__Data supplied__.
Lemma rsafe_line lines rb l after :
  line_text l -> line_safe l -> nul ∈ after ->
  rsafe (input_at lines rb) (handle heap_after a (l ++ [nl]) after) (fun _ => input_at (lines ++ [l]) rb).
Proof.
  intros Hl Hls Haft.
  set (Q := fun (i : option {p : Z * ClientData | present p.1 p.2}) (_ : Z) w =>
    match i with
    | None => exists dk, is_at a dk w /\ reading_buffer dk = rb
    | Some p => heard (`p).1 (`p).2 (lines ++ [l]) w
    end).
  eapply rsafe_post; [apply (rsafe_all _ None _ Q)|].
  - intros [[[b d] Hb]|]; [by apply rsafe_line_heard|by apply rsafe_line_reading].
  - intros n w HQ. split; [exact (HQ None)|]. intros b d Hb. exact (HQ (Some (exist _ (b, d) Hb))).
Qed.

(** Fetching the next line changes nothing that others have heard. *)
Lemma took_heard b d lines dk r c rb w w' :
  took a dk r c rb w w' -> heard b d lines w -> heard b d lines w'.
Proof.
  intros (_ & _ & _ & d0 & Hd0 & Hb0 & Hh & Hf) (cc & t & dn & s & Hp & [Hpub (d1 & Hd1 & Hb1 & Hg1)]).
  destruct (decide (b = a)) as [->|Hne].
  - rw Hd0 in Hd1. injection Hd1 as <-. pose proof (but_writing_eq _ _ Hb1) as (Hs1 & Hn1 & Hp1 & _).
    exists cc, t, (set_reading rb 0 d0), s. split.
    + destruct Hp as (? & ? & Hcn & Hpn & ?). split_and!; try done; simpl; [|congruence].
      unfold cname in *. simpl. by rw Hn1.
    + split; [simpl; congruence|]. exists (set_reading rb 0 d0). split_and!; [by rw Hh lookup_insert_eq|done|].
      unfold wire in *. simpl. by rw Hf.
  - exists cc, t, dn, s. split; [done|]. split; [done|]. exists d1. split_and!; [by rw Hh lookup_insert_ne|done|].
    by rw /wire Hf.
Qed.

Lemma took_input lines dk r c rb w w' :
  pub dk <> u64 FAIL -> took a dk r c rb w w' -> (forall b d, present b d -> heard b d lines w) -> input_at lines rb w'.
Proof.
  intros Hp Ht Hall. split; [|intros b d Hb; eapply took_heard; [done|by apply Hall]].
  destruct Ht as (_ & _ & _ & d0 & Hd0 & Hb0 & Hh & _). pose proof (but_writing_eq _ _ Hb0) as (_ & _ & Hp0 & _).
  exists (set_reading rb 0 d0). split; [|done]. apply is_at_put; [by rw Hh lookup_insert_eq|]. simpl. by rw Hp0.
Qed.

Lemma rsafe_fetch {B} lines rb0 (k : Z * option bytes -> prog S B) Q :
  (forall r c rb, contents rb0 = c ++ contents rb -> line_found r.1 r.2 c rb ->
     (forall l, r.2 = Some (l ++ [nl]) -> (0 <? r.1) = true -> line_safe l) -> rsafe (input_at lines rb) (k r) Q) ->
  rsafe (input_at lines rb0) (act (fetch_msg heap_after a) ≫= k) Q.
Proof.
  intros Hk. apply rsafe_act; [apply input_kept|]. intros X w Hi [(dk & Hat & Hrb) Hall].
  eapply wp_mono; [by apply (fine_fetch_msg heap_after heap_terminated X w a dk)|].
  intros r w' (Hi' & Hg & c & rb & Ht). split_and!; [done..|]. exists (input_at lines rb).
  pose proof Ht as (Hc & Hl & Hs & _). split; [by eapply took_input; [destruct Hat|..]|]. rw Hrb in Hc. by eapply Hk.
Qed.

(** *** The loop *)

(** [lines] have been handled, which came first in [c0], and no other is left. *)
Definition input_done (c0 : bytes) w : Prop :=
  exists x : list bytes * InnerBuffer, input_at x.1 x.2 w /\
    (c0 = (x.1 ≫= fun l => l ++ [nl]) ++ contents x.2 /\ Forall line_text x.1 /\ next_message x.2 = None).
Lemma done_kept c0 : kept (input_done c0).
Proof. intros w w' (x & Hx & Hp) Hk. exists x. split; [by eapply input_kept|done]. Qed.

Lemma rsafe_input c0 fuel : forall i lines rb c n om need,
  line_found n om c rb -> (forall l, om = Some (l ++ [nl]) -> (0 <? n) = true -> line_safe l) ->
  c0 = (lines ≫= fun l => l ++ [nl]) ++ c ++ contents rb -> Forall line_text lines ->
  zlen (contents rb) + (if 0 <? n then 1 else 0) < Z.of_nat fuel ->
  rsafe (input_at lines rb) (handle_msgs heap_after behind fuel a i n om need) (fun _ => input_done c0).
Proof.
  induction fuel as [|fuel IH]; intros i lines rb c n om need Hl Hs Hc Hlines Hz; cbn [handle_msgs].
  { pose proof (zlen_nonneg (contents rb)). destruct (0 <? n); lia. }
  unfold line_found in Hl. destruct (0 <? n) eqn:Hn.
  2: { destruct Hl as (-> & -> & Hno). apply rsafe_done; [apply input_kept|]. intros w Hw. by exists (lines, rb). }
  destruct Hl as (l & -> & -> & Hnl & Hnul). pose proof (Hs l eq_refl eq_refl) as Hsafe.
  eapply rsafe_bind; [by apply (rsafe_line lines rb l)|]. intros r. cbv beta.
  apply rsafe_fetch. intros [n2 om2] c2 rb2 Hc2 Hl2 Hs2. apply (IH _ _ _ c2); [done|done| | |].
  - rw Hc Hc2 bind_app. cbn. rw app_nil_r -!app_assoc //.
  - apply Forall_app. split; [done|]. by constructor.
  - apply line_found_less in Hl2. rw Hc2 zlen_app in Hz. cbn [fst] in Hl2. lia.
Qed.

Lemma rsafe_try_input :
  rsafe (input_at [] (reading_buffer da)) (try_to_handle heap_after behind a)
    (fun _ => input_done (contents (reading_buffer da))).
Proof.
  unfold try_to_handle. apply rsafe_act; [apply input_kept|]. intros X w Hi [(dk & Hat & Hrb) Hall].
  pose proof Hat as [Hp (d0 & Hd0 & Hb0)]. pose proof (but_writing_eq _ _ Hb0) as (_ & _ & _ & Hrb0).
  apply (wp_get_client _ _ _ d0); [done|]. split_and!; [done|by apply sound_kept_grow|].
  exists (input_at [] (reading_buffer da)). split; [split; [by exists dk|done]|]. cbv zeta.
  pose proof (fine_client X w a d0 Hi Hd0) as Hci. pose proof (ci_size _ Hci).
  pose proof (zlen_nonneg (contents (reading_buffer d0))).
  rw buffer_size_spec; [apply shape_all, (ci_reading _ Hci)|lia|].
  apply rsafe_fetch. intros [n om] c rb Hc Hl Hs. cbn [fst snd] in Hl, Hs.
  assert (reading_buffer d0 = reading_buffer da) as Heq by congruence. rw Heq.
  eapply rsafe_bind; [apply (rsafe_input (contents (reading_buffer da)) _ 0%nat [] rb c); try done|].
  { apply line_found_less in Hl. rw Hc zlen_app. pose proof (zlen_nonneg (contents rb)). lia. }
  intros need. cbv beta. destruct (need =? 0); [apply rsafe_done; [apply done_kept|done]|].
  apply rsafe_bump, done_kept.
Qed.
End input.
* * *
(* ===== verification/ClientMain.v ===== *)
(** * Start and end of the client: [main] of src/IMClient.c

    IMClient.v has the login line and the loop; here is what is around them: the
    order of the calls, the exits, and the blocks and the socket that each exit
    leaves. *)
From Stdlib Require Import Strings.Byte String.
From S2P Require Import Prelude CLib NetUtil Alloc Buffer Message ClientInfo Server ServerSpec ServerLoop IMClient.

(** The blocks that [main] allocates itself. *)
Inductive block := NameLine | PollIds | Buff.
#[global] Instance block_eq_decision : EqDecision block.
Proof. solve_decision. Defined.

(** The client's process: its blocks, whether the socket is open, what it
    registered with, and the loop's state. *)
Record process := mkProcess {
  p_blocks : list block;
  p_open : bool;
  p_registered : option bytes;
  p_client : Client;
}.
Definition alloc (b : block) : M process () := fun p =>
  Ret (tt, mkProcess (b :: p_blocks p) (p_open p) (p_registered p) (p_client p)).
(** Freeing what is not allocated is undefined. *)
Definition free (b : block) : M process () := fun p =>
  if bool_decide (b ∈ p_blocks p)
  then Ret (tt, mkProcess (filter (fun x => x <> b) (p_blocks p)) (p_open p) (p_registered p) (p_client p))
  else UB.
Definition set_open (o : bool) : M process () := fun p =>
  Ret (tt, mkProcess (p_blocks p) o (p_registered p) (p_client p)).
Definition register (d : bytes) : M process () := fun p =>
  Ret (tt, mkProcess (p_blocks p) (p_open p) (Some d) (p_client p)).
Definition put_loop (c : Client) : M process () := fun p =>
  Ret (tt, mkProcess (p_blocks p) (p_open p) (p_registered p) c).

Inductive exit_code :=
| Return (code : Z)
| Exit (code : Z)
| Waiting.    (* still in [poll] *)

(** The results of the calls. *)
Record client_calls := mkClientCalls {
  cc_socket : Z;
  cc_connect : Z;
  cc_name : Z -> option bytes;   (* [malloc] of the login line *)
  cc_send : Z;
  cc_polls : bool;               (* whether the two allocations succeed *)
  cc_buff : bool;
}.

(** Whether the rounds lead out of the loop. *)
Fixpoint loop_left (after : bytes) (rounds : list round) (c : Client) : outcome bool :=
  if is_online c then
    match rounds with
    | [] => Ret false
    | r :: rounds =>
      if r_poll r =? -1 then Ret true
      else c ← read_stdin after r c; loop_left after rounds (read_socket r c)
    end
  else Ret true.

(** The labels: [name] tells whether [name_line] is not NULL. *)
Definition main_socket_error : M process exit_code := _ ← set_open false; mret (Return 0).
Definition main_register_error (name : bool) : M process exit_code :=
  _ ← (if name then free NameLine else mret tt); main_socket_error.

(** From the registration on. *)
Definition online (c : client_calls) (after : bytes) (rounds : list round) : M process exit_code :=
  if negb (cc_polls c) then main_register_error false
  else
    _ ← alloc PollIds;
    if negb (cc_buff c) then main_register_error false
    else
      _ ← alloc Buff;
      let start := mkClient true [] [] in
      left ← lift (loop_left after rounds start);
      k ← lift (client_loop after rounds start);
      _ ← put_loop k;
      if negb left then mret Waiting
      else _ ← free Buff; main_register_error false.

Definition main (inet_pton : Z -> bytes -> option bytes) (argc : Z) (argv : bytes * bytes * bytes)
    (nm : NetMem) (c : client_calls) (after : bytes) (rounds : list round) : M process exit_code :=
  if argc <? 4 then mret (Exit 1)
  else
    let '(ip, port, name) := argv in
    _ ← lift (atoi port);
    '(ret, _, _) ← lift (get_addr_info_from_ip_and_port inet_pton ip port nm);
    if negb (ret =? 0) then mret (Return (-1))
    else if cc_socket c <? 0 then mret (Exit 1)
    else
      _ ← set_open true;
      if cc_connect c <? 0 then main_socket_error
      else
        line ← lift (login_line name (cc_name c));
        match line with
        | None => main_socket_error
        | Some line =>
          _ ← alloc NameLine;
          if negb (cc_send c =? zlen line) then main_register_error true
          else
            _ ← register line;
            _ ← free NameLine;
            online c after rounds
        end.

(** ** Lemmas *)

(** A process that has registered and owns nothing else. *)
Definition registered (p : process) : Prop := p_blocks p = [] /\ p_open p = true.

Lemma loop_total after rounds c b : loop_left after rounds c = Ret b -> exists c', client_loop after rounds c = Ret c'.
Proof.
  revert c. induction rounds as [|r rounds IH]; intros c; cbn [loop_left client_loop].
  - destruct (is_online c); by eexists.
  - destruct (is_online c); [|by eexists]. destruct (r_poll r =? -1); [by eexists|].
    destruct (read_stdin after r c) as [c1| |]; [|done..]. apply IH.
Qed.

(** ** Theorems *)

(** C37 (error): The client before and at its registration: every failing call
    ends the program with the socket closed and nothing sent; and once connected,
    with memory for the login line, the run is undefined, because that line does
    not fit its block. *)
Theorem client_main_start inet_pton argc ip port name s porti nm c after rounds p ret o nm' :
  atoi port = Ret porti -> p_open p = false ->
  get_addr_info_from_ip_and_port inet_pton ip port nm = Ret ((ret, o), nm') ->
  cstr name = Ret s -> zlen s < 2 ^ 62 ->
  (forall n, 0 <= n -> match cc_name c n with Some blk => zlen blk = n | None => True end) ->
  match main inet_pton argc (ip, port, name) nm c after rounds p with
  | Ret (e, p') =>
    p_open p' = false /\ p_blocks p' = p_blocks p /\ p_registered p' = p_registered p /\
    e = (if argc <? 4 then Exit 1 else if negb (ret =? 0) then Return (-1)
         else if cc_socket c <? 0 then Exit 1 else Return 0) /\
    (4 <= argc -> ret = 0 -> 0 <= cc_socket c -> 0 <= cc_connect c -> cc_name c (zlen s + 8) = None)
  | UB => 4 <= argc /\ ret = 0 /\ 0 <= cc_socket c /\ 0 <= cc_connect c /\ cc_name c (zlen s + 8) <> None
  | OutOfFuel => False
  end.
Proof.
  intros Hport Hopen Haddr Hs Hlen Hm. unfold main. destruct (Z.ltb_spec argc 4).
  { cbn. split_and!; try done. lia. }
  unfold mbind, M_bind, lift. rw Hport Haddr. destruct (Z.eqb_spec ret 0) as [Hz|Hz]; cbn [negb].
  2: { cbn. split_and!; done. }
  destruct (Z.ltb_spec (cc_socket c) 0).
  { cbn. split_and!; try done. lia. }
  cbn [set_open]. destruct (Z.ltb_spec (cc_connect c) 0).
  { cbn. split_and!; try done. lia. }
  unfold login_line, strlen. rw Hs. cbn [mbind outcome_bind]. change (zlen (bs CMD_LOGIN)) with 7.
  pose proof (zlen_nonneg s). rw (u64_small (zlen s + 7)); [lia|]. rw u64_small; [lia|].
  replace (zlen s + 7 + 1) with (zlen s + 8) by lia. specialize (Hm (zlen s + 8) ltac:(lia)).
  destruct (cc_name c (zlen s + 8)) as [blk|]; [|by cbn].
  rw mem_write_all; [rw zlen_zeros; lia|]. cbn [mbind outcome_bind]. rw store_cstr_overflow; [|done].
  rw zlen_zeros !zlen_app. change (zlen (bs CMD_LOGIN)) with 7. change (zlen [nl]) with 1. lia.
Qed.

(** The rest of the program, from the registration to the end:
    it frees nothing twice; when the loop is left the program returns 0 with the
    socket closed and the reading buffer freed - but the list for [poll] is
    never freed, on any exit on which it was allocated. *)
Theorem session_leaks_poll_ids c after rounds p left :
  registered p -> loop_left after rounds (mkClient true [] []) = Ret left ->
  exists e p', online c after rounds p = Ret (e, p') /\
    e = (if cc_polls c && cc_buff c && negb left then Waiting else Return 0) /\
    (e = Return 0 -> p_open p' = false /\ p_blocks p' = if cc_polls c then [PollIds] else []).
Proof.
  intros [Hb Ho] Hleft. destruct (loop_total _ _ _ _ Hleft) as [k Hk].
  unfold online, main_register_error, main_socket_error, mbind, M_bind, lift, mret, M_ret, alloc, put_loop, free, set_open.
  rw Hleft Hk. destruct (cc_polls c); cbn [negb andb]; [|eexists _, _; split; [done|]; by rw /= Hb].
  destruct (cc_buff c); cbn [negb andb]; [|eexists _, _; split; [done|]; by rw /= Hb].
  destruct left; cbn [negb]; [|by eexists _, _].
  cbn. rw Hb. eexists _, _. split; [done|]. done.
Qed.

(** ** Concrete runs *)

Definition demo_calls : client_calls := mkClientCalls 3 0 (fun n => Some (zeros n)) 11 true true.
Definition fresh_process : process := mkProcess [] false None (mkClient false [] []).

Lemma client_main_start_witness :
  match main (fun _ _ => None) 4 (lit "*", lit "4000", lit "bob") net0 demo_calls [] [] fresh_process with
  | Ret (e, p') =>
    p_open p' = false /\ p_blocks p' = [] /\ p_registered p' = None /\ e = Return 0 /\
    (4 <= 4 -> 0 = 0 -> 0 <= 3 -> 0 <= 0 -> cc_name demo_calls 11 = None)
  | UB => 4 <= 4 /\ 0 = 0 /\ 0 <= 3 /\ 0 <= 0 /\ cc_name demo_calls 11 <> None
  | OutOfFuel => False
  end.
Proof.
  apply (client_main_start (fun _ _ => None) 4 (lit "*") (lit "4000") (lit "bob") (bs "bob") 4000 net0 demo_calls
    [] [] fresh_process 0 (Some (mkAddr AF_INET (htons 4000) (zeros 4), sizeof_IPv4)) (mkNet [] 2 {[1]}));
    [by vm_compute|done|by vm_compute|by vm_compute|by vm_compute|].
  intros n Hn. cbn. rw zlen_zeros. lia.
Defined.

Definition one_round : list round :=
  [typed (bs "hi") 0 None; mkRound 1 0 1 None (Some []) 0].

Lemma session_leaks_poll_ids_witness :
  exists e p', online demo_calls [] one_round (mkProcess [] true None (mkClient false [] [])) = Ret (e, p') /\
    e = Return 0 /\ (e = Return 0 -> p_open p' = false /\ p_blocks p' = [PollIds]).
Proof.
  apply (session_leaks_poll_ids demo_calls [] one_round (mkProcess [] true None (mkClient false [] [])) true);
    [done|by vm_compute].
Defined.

__Description of the task__. Return, word for word, the lines of the data above from the line with "(** *** The loop *)" through the line with "pose proof (zlen_nonneg (contents (reading_buffer", inclusive.

__Task output__.
(** *** The loop *)

(** [lines] have been handled, which came first in [c0], and no other is left. *)
Definition input_done (c0 : bytes) w : Prop :=
  exists x : list bytes * InnerBuffer, input_at x.1 x.2 w /\
    (c0 = (x.1 ≫= fun l => l ++ [nl]) ++ contents x.2 /\ Forall line_text x.1 /\ next_message x.2 = None).
Lemma done_kept c0 : kept (input_done c0).
Proof. intros w w' (x & Hx & Hp) Hk. exists x. split; [by eapply input_kept|done]. Qed.

Lemma rsafe_input c0 fuel : forall i lines rb c n om need,
  line_found n om c rb -> (forall l, om = Some (l ++ [nl]) -> (0 <? n) = true -> line_safe l) ->
  c0 = (lines ≫= fun l => l ++ [nl]) ++ c ++ contents rb -> Forall line_text lines ->
  zlen (contents rb) + (if 0 <? n then 1 else 0) < Z.of_nat fuel ->
  rsafe (input_at lines rb) (handle_msgs heap_after behind fuel a i n om need) (fun _ => input_done c0).
Proof.
  induction fuel as [|fuel IH]; intros i lines rb c n om need Hl Hs Hc Hlines Hz; cbn [handle_msgs].
  { pose proof (zlen_nonneg (contents rb)). destruct (0 <? n); lia. }
  unfold line_found in Hl. destruct (0 <? n) eqn:Hn.
  2: { destruct Hl as (-> & -> & Hno). apply rsafe_done; [apply input_kept|]. intros w Hw. by exists (lines, rb). }
  destruct Hl as (l & -> & -> & Hnl & Hnul). pose proof (Hs l eq_refl eq_refl) as Hsafe.
  eapply rsafe_bind; [by apply (rsafe_line lines rb l)|]. intros r. cbv beta.
  apply rsafe_fetch. intros [n2 om2] c2 rb2 Hc2 Hl2 Hs2. apply (IH _ _ _ c2); [done|done| | |].
  - rw Hc Hc2 bind_app. cbn. rw app_nil_r -!app_assoc //.
  - apply Forall_app. split; [done|]. by constructor.
  - apply line_found_less in Hl2. rw Hc2 zlen_app in Hz. cbn [fst] in Hl2. lia.
Qed.

Lemma rsafe_try_input :
  rsafe (input_at [] (reading_buffer da)) (try_to_handle heap_after behind a)
    (fun _ => input_done (contents (reading_buffer da))).
Proof.
  unfold try_to_handle. apply rsafe_act; [apply input_kept|]. intros X w Hi [(dk & Hat & Hrb) Hall].
  pose proof Hat as [Hp (d0 & Hd0 & Hb0)]. pose proof (but_writing_eq _ _ Hb0) as (_ & _ & _ & Hrb0).
  apply (wp_get_client _ _ _ d0); [done|]. split_and!; [done|by apply sound_kept_grow|].
  exists (input_at [] (reading_buffer da)). split; [split; [by exists dk|done]|]. cbv zeta.
  pose proof (fine_client X w a d0 Hi Hd0) as Hci. pose proof (ci_size _ Hci).
  pose proof (zlen_nonneg (contents (reading_buffer d0))).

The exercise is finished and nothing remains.